● **Exercise brief**
Reading the records below, find how many lines include the word "todo" and give that number alone.

● **Information supplied**
Lemma consume_step r r' :
  do_action r AConsumeStep = Some r' →
  reserved r' = reserved r ∧ producers r' = producers r ∧ con r ≠ CIdle ∧ con r' ≠ CIdle ∧
  Ring.closed (queue r') = Ring.closed (queue r) ∧
  ((got r' = got r ∧ taken r' = taken r) ∨
   (got r = [] ∧ ∃ v, got r' = [v] ∧ taken r' = taken r ++ [v])).
Proof.
  unfold do_action, got. destruct (con r) as [| |pos|pos|pos v|pos v|v|o] eqn:E; cbn; try done;
    intros [= <-]; cbn; rewrite ?app_nil_r; try (by split_and!; auto).
  - destruct (_ =? 0); cbn; rewrite ?app_nil_r; split_and!; auto.
  - destruct (value _) as [v|]; cbn; rewrite ?app_nil_r; split_and!; eauto.
Qed.

(** A publisher that has not reserved a position, or will not. *)
Definition before (pc : pub_pc nat) : bool :=
  match pc with
  | PLoadConsumer _ _ | PLoadHighWater _ _ _ | PCasHighWater _ _ _ _ | PStoreValue _ _
  | PStoreSequence _ _ | PCountPublished | PReturn PublishAccepted => false
  | _ => true
  end.

(** The call carries lease [h]. *)
Definition carries (pc : pub_pc nat) (h : nat) : Prop :=
  match pc with
  | PBegin o => o = Some h
  | PCheckClosed v | PAttempt v _ | PLoadProducer v _ | PLoadSequence v _ _ | PCas v _ _ => v = h
  | PCountInvalid | PReturn PublishInvalid => False
  | _ => True
  end.

Lemma pub_step_carries q pc q' pc' h :
  pub_step q pc = (q', pc') → carries pc h →
  carries pc' h ∧ Ring.closed q' = Ring.closed q ∧
  ((before pc' = before pc ∧ reserves pc pc' = []) ∨
   (before pc = true ∧ before pc' = false ∧ reserves pc pc' = [h] ∧ past_check pc = true)).
Proof.
  destruct pc as [[v|]| |v| |v a|v a|v a pos|v a pos|v pos|v pos d|v pos d c|v pos|v pos| | |r];
    cbn; intros E C; try done; unfold next_attempt in E;
    repeat match goal with
    | E : context [if ?b then _ else _] |- _ => destruct b eqn:?
    end; injection E as <- <-; cbn; simplify_eq; try (by split_and!; auto).
Qed.

(** ** The invariant *)

(** Every call in progress is about a queued lease that nobody else publishes. *)
Record calls_ok (r : ring_sys nat) (calls : gmap nat nat) (p : BytePool) : Prop := {
  co_call : ∀ tid pc, producers r !! tid = Some pc → ∃ h, calls !! tid = Some h ∧ carries pc h ∧
    (before pc = true → in_state p StateQueued h ∧ h ∉ reserved r);
  co_inj : ∀ t1 t2 pc1 pc2 h, producers r !! t1 = Some pc1 → producers r !! t2 = Some pc2 →
    before pc1 = true → before pc2 = true → calls !! t1 = Some h → calls !! t2 = Some h → t1 = t2
}.

(** The lease between [TryConsume] and [MarkInFlight]. *)
Definition unmarked (pc : run_pc) : list nat :=
  match pc with RFillMark h | RDrainMark h => [h] | _ => [] end.

Definition consuming (pc : run_pc) : bool :=
  match pc with RFillWait | RDrainWait => true | _ => false end.

Definition con_matches (r : ring_sys nat) (pc : run_pc) : Prop :=
  if consuming pc then con r ≠ CIdle else con r = CIdle.

(** What is settled and what is in flight at each point of the loop. *)
Definition stage (pc : run_pc) (lp : loop) (g : ghost) (settled inflight : list nat) : Prop :=
  match pc with
  | RRelease todo _ => inflight = todo ∧ gone g = [] ∧ concat (delivered g) = settled ++ todo ∧
      ∃ d, delivered g = d ++ [pending lp]
  | RDelivered _ => inflight = [] ∧ gone g = [] ∧ concat (delivered g) = settled ∧
      ∃ d, delivered g = d ++ [pending lp]
  | RAbandon todo => inflight = todo ∧ settled = concat (delivered g) ++ gone g ∧ aborting lp = true
  | RDrain | RDrainWait | RDrainMark _ | RAbortClose =>
      inflight = [] ∧ pending lp = [] ∧ settled = concat (delivered g) ++ gone g ∧ aborting lp = true
  | RDrainRelease h =>
      inflight = [h] ∧ pending lp = [] ∧ settled = concat (delivered g) ++ gone g ∧ aborting lp = true
  | RFillRelease _ => False
  | RReturn | RDone => inflight = [] ∧ pending lp = [] ∧ settled = concat (delivered g) ++ gone g ∧
      (aborting lp = true ∨ gone g = [])
  | REmpty _ | RExitFlush | RExitClose _ =>
      inflight = [] ∧ pending lp = [] ∧ settled = concat (delivered g) ∧ gone g = [] ∧ aborting lp = false
  | RSelect => inflight = pending lp ∧ settled = concat (delivered g) ∧ gone g = []
  | _ => inflight = pending lp ∧ settled = concat (delivered g) ∧ gone g = [] ∧ aborting lp = false
  end.

(** The admitted leases in admission order. *)
Definition lined (r : ring_sys nat) (p : BytePool) (pc : run_pc) (lp : loop) (g : ghost)
  (settled inflight rest : list nat) : Prop :=
  reserved r = settled ++ inflight ++ rest ∧
  taken r = settled ++ inflight ++ unmarked pc ++ got r ∧
  Forall (in_state p StateReturned) settled ∧ Forall (in_state p StateInFlight) inflight ∧
  Forall (in_state p StateQueued) rest ∧ stage pc lp g settled inflight.

(** The published bytes of leases. *)
Definition published_bytes (g : ghost) (l : list nat) : list (list byte) :=
  map (λ h, default [] (sent g !! h)) l.

Definition output_ok (g : ghost) : Prop := output g = map (published_bytes g) (delivered g).

Record flow (r : ring_sys nat) (calls : gmap nat nat) (p : BytePool) (pc : run_pc) (lp : loop)
  (g : ghost) : Prop := {
  fl_inv : inv (skeleton p);
  fl_lengths : lengths_ok p;
  fl_con : con_matches r pc;
  fl_calls : calls_ok r calls p;
  fl_sent : sent_ok p (sent g);
  fl_output : output_ok g;
  fl_nodup : NoDup (reserved r);
  fl_lined : ∃ settled inflight rest, lined r p pc lp g settled inflight rest
}.

(** Consumption follows admission. *)
Definition fifo_ok (r : ring_sys nat) : Prop := taken r = take (length (taken r)) (reserved r).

● **Result for this task**
2